[Opening EXERCISE INPUTS section]
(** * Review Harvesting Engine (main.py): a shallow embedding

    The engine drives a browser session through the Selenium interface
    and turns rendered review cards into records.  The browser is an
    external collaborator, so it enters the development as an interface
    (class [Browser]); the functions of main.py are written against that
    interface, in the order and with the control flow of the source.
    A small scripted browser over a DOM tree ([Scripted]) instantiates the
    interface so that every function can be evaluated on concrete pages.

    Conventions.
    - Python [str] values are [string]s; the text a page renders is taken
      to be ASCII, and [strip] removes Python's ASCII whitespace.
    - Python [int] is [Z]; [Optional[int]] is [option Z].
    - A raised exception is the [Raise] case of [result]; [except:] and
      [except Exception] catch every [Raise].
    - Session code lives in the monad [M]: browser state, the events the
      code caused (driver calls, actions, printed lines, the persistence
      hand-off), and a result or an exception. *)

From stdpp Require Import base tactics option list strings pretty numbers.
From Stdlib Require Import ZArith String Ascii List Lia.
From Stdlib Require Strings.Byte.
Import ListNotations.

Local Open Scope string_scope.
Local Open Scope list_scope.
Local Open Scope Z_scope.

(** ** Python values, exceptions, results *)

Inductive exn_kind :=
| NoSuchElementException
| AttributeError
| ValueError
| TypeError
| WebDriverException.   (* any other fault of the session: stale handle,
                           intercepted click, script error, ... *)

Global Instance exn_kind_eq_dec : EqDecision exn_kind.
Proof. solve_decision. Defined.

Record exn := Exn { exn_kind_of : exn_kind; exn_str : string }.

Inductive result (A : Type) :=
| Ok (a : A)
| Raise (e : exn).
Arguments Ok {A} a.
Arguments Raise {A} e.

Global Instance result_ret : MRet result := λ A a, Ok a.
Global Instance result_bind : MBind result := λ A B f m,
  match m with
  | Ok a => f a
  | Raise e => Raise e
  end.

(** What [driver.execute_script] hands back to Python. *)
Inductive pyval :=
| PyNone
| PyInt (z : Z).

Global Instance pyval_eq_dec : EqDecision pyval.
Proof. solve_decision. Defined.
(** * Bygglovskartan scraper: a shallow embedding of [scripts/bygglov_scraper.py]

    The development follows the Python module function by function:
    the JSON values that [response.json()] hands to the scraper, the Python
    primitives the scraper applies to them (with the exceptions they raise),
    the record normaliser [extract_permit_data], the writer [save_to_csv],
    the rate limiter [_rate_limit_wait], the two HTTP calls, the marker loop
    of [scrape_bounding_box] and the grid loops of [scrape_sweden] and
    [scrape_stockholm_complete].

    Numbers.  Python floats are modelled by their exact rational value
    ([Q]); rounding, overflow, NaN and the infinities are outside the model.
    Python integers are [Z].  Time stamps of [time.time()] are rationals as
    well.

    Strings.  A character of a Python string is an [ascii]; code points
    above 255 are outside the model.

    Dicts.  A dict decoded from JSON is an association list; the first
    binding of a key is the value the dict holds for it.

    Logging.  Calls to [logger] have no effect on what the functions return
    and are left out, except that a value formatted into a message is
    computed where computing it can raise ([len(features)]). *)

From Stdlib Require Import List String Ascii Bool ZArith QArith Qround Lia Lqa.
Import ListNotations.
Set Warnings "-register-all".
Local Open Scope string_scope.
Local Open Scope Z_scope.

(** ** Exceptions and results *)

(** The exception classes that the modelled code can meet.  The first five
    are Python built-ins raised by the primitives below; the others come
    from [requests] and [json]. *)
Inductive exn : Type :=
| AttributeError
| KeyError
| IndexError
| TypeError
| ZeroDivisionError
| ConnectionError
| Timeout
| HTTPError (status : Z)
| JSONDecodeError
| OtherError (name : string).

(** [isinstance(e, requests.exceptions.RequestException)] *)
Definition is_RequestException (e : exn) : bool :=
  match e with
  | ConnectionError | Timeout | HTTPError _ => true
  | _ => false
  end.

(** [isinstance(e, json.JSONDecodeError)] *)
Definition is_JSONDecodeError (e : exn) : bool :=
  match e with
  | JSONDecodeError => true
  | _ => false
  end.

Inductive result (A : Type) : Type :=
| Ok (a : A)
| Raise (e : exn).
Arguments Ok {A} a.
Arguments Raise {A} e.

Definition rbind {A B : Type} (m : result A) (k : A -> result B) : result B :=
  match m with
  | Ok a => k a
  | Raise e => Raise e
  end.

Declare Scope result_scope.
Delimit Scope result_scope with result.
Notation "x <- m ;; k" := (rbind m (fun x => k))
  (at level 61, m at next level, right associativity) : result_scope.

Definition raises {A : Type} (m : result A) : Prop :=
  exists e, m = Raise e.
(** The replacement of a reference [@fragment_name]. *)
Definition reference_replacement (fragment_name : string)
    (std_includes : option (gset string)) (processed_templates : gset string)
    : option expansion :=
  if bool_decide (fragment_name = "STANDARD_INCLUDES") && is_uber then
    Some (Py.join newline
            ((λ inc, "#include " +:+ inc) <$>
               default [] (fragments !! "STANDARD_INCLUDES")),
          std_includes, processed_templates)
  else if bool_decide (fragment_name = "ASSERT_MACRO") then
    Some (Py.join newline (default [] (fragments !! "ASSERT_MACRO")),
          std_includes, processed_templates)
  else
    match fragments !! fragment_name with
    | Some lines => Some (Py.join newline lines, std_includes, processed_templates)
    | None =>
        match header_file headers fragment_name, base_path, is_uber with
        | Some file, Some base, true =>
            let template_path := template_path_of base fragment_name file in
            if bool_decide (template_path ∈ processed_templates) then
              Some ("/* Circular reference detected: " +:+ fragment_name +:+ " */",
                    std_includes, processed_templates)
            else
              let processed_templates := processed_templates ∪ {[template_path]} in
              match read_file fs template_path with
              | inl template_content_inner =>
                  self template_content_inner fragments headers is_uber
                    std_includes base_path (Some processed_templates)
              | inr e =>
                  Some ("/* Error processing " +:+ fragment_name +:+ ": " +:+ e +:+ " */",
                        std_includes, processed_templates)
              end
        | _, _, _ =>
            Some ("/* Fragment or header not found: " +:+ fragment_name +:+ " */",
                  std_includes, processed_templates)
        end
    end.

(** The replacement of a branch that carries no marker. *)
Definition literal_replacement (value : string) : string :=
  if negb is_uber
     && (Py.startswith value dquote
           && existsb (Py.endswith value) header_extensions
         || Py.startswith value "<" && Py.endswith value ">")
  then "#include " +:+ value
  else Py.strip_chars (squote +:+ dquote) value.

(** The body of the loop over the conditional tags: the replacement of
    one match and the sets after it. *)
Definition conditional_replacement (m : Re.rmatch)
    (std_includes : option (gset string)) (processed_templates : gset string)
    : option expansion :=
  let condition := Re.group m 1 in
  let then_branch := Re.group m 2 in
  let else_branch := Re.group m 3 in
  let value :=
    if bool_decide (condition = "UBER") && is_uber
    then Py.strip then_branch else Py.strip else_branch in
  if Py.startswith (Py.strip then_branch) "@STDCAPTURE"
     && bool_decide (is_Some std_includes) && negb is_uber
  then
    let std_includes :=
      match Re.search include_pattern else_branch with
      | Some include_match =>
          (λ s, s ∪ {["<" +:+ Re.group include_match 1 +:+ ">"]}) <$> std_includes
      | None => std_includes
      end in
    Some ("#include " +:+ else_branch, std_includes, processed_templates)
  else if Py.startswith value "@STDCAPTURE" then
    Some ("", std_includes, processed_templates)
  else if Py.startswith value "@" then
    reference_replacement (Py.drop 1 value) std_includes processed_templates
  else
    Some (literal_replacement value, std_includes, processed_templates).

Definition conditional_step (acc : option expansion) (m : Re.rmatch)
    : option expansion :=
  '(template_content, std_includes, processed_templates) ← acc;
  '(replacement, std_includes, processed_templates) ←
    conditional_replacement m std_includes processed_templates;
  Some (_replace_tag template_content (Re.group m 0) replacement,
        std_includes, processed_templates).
[Closing EXERCISE INPUTS section]
[Opening EXERCISE INPUTS section]
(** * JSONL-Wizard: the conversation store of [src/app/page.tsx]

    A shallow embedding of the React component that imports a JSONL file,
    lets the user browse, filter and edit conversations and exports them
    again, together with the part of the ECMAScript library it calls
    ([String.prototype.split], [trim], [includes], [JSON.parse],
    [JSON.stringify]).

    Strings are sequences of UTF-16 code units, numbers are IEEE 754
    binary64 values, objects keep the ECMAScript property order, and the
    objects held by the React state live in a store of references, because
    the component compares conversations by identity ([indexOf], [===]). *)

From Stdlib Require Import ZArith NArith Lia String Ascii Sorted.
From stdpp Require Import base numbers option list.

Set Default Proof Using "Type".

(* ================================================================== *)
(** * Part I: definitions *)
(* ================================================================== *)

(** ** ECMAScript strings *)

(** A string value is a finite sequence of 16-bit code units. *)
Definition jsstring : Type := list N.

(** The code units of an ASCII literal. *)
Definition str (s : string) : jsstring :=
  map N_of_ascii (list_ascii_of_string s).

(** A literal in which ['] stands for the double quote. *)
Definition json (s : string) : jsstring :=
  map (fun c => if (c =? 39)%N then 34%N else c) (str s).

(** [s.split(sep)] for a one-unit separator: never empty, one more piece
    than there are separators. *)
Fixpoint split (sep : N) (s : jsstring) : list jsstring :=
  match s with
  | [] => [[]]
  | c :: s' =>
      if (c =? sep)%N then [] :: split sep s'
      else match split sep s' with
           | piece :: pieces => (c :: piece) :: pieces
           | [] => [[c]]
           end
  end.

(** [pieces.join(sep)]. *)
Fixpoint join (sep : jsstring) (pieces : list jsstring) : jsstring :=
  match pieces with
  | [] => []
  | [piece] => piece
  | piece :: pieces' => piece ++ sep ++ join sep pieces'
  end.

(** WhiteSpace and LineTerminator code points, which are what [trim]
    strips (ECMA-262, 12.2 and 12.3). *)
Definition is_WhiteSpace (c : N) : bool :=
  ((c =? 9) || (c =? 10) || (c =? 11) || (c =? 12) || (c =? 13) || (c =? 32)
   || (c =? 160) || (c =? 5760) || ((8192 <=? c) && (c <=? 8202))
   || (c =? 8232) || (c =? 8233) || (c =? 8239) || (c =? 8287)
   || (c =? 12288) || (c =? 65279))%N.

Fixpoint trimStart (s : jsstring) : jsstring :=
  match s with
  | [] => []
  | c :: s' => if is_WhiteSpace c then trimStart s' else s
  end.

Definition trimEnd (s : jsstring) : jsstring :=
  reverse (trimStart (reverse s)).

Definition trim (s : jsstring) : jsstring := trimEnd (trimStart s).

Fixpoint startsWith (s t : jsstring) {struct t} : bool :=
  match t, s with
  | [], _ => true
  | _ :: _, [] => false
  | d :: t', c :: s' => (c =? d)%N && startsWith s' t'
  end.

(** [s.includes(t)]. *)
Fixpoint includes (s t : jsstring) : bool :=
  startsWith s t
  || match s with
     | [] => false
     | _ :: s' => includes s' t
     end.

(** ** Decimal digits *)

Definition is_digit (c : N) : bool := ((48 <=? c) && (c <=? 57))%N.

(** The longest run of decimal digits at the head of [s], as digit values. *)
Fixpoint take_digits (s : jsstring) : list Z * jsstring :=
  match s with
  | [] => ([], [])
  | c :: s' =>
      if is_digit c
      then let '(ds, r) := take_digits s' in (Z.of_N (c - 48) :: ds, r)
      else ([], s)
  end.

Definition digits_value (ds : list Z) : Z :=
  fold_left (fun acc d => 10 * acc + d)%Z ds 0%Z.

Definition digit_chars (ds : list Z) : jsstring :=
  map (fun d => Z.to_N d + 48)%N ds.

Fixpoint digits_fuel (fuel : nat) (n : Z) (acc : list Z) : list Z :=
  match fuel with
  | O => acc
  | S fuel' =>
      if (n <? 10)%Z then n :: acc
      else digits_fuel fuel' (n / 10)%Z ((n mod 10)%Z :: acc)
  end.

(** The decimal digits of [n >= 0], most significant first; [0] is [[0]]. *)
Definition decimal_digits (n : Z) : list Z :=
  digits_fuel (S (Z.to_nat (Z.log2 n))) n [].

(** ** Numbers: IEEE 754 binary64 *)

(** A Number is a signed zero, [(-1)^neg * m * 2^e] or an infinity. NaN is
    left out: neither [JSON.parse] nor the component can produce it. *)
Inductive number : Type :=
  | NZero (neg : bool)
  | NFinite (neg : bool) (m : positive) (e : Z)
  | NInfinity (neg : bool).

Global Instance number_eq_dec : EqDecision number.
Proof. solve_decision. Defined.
[Closing EXERCISE INPUTS section]
[Opening EXERCISE INPUTS section]
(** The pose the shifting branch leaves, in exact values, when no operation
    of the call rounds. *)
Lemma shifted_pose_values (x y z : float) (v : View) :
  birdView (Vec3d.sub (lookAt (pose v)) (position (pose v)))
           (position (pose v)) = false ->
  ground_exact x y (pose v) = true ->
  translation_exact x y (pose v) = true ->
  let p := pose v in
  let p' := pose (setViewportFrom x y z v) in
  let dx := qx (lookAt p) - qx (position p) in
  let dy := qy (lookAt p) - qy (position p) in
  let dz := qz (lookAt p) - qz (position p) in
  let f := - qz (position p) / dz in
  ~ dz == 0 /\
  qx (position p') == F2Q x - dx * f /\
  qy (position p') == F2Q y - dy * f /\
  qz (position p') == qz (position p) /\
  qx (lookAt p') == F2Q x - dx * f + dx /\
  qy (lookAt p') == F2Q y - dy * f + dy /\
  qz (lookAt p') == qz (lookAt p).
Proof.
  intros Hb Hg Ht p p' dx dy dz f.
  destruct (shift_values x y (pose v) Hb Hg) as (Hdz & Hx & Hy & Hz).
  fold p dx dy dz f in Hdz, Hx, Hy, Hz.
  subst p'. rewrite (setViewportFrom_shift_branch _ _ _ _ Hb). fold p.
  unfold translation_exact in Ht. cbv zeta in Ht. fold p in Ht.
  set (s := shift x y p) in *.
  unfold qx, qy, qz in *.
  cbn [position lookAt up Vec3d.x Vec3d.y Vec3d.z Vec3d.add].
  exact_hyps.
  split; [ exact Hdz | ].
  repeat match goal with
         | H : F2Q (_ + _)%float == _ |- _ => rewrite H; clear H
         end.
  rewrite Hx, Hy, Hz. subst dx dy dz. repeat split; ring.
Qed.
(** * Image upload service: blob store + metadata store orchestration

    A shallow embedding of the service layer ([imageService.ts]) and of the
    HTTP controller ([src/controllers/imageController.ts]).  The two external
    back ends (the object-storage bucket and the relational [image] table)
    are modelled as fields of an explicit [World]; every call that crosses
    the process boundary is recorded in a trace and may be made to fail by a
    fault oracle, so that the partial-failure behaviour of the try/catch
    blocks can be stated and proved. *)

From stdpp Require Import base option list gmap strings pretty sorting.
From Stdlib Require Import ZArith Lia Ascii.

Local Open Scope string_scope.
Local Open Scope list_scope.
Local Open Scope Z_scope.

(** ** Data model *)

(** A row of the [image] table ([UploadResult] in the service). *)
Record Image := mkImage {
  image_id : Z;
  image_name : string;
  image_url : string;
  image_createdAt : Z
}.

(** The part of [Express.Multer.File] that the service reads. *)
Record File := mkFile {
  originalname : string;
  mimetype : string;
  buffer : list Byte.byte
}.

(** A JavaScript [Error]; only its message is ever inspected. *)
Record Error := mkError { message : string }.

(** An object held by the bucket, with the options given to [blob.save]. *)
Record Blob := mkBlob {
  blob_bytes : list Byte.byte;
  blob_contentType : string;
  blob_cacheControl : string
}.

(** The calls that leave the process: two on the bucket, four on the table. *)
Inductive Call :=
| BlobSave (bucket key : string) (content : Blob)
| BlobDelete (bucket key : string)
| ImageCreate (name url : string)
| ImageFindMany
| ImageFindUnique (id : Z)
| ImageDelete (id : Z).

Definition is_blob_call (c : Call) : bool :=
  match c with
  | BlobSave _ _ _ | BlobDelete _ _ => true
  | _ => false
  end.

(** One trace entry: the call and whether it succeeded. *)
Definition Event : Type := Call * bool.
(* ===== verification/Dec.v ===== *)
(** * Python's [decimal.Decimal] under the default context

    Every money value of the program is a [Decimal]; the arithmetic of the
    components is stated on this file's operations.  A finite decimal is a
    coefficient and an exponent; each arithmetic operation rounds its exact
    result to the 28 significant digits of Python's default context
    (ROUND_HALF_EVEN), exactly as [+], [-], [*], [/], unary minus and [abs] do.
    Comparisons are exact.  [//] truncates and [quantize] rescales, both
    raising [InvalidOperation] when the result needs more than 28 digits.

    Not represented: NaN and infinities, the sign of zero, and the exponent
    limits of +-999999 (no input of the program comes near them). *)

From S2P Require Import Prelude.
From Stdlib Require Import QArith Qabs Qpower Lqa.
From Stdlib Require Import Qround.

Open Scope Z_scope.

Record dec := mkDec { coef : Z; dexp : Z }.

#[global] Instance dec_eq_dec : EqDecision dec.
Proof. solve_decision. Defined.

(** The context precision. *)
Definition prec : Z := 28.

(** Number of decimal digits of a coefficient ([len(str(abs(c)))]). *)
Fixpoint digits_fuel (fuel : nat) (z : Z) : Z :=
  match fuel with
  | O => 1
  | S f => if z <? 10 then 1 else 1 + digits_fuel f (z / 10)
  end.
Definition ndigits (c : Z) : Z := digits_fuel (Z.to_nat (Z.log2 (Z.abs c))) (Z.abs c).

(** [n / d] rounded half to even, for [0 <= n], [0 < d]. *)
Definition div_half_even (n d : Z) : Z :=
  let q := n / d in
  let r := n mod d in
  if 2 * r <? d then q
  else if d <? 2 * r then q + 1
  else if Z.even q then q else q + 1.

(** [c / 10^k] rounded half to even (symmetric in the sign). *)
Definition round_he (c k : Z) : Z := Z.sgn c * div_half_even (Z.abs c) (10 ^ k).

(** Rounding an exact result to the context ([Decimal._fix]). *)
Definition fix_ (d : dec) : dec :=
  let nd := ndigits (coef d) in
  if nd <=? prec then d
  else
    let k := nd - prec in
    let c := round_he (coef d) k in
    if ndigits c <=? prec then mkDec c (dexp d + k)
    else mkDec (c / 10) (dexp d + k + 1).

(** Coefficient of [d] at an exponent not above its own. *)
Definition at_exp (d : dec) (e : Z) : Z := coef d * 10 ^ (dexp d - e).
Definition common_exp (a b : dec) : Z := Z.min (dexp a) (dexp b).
[Closing EXERCISE INPUTS section]
WHAT THE TASK ASKS »
Identify the lines in the entries that hold "Timeout" and return each one.

RESPONSE TO THE EXERCISE »
| Timeout
  | ConnectionError | Timeout | HTTPError _ => true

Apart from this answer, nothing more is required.